**WHAT THIS TASK INVOLVES**
Where the string "startswith" occurs in a line of the entries below, copy that line.

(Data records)
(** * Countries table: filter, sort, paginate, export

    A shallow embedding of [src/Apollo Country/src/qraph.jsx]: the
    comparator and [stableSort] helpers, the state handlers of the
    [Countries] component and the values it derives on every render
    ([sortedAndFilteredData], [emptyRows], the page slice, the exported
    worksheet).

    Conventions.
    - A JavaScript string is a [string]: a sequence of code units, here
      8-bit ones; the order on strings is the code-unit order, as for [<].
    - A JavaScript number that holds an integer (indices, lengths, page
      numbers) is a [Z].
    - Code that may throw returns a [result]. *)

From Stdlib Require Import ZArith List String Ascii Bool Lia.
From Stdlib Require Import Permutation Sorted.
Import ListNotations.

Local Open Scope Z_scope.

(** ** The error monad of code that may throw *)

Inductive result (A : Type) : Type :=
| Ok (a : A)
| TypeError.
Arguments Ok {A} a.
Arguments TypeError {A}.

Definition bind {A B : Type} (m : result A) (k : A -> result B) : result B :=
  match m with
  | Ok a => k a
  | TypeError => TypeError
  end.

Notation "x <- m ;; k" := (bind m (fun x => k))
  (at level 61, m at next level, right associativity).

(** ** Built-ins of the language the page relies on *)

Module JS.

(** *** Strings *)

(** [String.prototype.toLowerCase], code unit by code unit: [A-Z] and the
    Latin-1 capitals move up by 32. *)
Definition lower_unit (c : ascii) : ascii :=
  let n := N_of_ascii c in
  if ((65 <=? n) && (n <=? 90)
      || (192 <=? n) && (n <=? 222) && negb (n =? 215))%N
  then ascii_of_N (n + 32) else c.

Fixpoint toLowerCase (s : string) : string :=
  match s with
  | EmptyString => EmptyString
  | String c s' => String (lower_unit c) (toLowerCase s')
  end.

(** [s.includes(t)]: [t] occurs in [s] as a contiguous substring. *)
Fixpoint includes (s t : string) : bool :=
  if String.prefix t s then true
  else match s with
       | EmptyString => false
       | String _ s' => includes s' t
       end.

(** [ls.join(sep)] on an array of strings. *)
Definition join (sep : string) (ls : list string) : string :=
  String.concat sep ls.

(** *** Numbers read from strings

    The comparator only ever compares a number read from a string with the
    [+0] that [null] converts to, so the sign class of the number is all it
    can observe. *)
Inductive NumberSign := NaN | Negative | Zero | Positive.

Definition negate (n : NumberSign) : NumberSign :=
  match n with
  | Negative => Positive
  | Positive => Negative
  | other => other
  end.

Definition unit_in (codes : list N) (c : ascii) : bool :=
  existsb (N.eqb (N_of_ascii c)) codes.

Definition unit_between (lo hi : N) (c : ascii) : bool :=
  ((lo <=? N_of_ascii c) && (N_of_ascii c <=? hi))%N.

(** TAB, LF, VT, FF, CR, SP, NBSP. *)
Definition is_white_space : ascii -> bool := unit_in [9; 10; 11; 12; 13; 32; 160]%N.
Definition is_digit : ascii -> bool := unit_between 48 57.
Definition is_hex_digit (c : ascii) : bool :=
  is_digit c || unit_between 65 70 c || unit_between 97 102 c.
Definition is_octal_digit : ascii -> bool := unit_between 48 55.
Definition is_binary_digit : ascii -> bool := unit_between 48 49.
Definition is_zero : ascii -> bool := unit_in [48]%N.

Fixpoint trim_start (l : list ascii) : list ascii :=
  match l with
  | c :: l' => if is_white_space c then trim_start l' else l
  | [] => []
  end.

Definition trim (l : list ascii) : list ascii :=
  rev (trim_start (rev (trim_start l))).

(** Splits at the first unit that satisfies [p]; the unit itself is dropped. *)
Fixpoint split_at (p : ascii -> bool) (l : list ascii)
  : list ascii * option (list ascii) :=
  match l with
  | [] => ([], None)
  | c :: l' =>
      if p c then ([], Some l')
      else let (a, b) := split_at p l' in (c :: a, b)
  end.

==

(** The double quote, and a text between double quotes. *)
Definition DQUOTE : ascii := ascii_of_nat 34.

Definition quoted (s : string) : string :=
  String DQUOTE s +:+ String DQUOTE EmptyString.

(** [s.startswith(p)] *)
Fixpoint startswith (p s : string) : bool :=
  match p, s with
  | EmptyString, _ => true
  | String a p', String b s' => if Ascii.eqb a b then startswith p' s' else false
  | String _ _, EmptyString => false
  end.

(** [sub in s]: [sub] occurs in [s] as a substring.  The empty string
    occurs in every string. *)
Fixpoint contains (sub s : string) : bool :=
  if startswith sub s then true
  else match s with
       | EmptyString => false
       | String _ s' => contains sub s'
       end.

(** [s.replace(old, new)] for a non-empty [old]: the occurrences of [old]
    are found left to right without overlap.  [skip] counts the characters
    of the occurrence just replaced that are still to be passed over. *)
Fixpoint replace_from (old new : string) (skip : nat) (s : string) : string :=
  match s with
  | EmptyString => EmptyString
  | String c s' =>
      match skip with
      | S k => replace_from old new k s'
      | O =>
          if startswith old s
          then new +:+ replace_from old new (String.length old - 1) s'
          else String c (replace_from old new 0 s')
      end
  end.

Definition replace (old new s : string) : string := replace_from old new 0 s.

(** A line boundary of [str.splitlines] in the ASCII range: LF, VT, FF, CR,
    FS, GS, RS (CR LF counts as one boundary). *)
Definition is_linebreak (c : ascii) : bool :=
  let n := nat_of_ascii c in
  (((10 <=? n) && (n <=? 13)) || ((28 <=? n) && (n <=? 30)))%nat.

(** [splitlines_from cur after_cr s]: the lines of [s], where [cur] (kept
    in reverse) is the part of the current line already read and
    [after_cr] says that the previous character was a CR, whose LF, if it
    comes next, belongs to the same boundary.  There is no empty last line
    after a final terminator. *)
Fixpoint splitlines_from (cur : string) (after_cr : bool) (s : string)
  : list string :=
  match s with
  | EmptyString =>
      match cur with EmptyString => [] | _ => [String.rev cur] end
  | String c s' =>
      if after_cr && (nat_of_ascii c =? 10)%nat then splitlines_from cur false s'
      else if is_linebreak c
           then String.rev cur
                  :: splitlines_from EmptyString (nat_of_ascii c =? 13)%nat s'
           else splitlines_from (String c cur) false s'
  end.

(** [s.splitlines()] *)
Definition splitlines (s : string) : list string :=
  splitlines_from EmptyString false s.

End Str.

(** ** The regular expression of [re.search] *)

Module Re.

**ANSWER BOX**
(** [s.startswith(p)] *)
Fixpoint startswith (p s : string) : bool :=
  | String a p', String b s' => if Ascii.eqb a b then startswith p' s' else false
  if startswith sub s then true
          if startswith old s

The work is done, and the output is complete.